**Required work**: The output is the lines below from the one with "then MkToken tokenOpaque" through the one with "(depth + 1)", both included, printed exactly and with no other line.

[Stored items]
===

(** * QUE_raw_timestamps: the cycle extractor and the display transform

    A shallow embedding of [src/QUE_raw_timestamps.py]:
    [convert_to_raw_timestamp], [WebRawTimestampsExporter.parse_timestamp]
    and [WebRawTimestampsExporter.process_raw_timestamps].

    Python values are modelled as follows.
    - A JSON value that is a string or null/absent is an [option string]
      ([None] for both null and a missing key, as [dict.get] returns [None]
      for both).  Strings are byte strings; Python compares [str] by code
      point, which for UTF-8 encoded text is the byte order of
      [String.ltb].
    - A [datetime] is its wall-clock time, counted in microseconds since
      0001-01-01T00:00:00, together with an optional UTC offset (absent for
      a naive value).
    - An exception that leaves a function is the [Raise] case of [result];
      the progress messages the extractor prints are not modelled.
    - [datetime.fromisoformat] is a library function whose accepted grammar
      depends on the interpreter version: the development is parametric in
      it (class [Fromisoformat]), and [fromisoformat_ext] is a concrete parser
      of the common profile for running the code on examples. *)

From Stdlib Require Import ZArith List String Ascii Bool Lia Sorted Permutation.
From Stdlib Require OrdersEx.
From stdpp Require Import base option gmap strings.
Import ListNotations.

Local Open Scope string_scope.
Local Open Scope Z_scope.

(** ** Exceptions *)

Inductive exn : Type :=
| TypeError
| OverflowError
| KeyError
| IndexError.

===

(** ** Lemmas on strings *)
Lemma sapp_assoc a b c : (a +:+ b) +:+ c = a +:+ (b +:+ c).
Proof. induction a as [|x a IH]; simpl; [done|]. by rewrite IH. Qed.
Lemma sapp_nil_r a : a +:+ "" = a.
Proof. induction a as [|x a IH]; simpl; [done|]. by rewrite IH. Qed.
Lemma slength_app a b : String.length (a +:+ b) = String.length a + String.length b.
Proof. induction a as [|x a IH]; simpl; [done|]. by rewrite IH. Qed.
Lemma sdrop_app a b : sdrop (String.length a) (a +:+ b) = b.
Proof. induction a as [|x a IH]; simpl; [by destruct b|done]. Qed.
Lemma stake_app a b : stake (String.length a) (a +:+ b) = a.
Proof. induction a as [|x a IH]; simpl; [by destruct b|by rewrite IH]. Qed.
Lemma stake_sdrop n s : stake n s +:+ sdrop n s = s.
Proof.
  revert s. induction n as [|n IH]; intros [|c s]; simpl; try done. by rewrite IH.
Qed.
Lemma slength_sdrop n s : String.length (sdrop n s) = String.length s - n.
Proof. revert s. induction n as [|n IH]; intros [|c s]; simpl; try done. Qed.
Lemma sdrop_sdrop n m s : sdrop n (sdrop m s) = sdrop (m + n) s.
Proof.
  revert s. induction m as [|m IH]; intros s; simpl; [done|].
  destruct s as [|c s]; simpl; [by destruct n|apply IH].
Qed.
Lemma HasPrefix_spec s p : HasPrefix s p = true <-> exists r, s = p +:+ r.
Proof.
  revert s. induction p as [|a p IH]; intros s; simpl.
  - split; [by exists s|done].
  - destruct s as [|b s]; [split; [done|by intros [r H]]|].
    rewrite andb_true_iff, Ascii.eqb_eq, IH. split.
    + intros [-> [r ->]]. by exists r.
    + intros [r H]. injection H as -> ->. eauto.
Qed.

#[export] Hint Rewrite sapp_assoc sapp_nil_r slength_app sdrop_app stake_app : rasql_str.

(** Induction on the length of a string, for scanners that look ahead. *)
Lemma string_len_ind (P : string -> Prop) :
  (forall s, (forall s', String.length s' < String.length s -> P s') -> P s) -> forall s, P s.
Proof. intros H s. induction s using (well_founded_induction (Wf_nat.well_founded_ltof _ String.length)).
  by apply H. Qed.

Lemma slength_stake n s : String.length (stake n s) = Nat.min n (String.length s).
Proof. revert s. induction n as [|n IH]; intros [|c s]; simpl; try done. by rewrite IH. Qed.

===

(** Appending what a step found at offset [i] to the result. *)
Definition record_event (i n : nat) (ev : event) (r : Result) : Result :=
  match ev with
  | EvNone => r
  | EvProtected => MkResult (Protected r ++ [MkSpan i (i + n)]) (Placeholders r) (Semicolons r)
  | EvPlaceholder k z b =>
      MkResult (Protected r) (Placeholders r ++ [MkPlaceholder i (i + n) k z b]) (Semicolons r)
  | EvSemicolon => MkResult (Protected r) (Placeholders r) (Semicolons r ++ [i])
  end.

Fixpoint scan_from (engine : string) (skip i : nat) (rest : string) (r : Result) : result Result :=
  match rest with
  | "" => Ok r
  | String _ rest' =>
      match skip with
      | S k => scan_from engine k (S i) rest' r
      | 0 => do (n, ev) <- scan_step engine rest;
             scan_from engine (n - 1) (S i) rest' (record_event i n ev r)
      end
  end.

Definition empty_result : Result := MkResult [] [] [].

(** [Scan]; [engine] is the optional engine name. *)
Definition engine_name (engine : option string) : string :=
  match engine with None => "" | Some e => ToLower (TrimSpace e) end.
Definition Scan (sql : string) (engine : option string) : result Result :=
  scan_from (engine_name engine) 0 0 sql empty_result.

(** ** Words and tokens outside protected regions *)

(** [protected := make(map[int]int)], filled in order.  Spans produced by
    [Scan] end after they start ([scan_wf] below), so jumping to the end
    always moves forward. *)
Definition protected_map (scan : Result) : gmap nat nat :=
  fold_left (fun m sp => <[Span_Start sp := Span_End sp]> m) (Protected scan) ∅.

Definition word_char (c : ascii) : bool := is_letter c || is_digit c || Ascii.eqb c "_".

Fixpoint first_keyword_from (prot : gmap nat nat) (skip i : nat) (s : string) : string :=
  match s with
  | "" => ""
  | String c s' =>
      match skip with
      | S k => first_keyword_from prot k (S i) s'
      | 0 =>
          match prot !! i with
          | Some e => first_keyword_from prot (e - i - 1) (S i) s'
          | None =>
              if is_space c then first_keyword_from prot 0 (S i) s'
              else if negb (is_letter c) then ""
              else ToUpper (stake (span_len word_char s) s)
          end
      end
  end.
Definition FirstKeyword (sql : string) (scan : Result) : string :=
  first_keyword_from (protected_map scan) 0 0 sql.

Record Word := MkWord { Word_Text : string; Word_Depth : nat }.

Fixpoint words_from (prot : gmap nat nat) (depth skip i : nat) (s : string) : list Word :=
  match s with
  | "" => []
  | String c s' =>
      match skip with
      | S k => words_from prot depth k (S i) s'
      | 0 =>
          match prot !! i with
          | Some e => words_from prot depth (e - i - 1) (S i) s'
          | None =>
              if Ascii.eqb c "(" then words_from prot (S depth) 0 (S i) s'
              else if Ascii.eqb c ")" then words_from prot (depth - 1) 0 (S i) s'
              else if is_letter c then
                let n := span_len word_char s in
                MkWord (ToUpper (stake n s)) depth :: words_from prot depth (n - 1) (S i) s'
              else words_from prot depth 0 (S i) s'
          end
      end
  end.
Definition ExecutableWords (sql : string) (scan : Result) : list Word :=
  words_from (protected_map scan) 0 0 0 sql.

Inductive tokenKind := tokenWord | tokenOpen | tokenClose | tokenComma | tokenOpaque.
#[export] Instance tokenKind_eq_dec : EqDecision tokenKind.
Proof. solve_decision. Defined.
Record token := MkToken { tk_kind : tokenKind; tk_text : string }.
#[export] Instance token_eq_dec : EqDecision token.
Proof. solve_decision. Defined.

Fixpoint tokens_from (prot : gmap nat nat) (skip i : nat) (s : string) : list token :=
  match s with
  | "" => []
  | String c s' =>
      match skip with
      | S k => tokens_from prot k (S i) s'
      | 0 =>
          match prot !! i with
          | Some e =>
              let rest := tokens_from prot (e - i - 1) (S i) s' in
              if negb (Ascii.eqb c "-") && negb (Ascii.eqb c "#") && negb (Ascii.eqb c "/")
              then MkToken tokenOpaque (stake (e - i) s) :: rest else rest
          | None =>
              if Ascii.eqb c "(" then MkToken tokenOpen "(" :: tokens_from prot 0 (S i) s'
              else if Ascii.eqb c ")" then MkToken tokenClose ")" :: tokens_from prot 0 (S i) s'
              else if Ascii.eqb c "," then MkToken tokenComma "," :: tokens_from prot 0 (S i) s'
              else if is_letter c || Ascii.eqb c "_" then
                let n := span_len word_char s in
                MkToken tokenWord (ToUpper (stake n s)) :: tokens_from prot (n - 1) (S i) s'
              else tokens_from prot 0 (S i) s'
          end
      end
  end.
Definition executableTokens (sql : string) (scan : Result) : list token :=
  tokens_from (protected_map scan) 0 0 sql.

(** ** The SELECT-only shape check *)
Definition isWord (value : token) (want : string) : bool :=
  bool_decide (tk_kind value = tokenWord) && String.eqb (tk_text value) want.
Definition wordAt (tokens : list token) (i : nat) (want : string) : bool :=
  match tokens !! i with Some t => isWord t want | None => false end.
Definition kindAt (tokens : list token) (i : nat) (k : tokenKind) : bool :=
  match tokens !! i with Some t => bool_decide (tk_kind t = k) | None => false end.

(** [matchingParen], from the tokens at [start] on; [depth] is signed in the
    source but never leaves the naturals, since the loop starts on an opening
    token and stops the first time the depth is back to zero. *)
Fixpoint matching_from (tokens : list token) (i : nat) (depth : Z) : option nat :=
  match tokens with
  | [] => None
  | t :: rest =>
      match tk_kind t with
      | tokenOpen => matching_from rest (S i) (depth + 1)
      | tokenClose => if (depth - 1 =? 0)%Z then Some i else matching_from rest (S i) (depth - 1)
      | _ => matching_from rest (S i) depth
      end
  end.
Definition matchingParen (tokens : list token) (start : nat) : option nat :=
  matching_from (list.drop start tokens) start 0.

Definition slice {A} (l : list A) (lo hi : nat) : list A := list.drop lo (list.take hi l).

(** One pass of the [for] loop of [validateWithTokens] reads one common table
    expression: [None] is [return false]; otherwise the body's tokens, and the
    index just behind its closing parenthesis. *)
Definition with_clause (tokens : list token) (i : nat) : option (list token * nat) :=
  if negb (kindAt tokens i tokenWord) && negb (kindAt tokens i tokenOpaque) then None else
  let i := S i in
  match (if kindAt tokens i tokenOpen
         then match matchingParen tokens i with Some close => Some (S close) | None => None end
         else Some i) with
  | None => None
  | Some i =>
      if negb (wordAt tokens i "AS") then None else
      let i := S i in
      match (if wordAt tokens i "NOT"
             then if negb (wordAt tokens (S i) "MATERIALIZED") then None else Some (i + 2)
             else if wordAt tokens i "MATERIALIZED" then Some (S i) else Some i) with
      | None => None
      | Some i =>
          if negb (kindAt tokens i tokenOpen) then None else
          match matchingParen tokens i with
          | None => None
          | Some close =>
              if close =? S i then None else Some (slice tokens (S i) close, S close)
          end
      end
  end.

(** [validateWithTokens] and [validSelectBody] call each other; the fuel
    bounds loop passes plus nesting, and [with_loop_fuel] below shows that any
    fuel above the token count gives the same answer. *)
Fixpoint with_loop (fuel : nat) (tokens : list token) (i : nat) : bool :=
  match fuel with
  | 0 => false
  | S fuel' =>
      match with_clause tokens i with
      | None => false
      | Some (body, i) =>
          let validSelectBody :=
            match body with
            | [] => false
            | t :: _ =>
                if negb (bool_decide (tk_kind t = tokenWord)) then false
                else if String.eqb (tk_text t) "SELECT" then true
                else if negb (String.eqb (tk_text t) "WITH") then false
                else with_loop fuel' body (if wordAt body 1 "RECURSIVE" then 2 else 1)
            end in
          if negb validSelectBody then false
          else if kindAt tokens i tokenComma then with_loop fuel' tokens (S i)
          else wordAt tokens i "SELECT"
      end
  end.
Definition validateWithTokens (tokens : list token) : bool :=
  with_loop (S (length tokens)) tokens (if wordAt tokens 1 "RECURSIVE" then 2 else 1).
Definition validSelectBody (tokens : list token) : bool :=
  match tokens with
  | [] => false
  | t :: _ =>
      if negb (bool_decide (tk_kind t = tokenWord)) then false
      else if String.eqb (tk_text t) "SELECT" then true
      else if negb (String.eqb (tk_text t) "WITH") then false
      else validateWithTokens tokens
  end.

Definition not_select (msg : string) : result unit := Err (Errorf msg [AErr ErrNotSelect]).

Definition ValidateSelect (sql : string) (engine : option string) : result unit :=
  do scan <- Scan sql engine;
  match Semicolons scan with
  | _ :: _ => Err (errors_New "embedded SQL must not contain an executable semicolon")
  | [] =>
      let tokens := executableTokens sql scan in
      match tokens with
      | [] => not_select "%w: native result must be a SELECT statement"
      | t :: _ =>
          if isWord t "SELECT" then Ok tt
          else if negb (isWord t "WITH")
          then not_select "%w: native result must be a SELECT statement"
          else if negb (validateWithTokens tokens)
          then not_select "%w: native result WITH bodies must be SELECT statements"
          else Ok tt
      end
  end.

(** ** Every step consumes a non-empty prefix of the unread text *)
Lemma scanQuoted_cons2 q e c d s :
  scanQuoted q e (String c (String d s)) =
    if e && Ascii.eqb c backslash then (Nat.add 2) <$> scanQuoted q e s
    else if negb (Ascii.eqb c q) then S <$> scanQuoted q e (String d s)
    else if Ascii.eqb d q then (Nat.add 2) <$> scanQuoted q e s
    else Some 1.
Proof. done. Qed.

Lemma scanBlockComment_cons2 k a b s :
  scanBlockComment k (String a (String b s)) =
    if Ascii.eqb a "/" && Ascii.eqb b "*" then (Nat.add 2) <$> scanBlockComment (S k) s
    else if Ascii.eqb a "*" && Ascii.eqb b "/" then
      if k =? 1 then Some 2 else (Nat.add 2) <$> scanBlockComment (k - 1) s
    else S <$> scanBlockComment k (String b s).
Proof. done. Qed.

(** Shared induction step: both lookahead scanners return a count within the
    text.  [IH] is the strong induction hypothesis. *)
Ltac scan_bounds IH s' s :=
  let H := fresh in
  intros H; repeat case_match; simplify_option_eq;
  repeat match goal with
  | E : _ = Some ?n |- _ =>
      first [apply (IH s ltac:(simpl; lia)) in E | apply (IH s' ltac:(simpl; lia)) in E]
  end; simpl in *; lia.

===

**Solution for this problem**:
              then MkToken tokenOpaque (stake (e - i) s) :: rest else rest
          | None =>
              if Ascii.eqb c "(" then MkToken tokenOpen "(" :: tokens_from prot 0 (S i) s'
              else if Ascii.eqb c ")" then MkToken tokenClose ")" :: tokens_from prot 0 (S i) s'
              else if Ascii.eqb c "," then MkToken tokenComma "," :: tokens_from prot 0 (S i) s'
              else if is_letter c || Ascii.eqb c "_" then
                let n := span_len word_char s in
                MkToken tokenWord (ToUpper (stake n s)) :: tokens_from prot (n - 1) (S i) s'
              else tokens_from prot 0 (S i) s'
          end
      end
  end.
Definition executableTokens (sql : string) (scan : Result) : list token :=
  tokens_from (protected_map scan) 0 0 sql.

(** ** The SELECT-only shape check *)
Definition isWord (value : token) (want : string) : bool :=
  bool_decide (tk_kind value = tokenWord) && String.eqb (tk_text value) want.
Definition wordAt (tokens : list token) (i : nat) (want : string) : bool :=
  match tokens !! i with Some t => isWord t want | None => false end.
Definition kindAt (tokens : list token) (i : nat) (k : tokenKind) : bool :=
  match tokens !! i with Some t => bool_decide (tk_kind t = k) | None => false end.

(** [matchingParen], from the tokens at [start] on; [depth] is signed in the
    source but never leaves the naturals, since the loop starts on an opening
    token and stops the first time the depth is back to zero. *)
Fixpoint matching_from (tokens : list token) (i : nat) (depth : Z) : option nat :=
  match tokens with
  | [] => None
  | t :: rest =>
      match tk_kind t with
      | tokenOpen => matching_from rest (S i) (depth + 1)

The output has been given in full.